**Problem:** Below are the records; give again exactly the line with "- apply Hgo.", the line with "From stdpp Require", and each line that lies between them, and nothing besides.

Dataset entries:

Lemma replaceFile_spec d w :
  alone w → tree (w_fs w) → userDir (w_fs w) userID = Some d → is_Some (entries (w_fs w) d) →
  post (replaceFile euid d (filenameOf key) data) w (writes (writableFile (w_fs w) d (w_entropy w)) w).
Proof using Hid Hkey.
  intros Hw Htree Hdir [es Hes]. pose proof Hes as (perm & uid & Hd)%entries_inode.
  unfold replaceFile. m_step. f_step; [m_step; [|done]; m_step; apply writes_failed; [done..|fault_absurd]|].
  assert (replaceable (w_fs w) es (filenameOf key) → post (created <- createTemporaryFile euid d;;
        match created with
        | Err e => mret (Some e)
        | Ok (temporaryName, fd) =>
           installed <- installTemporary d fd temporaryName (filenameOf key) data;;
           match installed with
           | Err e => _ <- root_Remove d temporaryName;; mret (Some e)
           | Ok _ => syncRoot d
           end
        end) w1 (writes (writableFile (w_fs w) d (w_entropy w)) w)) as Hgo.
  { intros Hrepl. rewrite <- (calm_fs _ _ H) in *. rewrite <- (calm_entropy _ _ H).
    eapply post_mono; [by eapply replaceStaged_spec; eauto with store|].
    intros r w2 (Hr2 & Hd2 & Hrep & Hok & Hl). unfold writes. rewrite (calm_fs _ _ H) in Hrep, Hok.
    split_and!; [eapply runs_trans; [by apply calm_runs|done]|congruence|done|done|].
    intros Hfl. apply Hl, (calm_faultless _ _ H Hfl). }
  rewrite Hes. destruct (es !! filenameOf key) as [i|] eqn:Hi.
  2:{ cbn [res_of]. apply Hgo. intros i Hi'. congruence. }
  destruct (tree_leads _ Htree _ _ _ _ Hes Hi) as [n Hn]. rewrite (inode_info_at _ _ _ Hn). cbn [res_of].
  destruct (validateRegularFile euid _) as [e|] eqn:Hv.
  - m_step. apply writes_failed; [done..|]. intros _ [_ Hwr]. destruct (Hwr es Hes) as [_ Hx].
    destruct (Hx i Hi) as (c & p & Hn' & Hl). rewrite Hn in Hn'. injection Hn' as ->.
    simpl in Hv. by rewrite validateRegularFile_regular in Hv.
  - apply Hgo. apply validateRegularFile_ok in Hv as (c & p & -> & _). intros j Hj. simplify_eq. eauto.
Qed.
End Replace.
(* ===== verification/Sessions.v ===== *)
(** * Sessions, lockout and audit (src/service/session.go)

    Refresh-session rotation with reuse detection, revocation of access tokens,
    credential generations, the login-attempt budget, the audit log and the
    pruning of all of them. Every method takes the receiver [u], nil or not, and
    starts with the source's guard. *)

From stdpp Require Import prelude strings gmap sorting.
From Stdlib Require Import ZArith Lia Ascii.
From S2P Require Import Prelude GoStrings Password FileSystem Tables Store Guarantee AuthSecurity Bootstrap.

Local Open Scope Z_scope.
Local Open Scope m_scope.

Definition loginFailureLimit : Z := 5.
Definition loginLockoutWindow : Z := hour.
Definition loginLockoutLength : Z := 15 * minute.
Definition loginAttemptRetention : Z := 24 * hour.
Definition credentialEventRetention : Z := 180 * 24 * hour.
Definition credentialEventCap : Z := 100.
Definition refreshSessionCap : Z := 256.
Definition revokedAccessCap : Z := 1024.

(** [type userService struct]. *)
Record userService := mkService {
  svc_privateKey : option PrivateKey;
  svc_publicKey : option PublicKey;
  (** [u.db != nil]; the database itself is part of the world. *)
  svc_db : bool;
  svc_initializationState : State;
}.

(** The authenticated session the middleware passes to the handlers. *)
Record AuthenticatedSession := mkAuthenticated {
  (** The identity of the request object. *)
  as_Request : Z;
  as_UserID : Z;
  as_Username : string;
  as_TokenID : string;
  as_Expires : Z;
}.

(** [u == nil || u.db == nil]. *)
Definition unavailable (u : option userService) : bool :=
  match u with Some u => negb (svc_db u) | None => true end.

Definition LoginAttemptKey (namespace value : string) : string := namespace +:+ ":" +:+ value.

**Exercise output:**
  - apply Hgo. apply validateRegularFile_ok in Hv as (c & p & -> & _). intros j Hj. simplify_eq. eauto.
Qed.
End Replace.
(* ===== verification/Sessions.v ===== *)
(** * Sessions, lockout and audit (src/service/session.go)

    Refresh-session rotation with reuse detection, revocation of access tokens,
    credential generations, the login-attempt budget, the audit log and the
    pruning of all of them. Every method takes the receiver [u], nil or not, and
    starts with the source's guard. *)

From stdpp Require Import prelude strings gmap sorting.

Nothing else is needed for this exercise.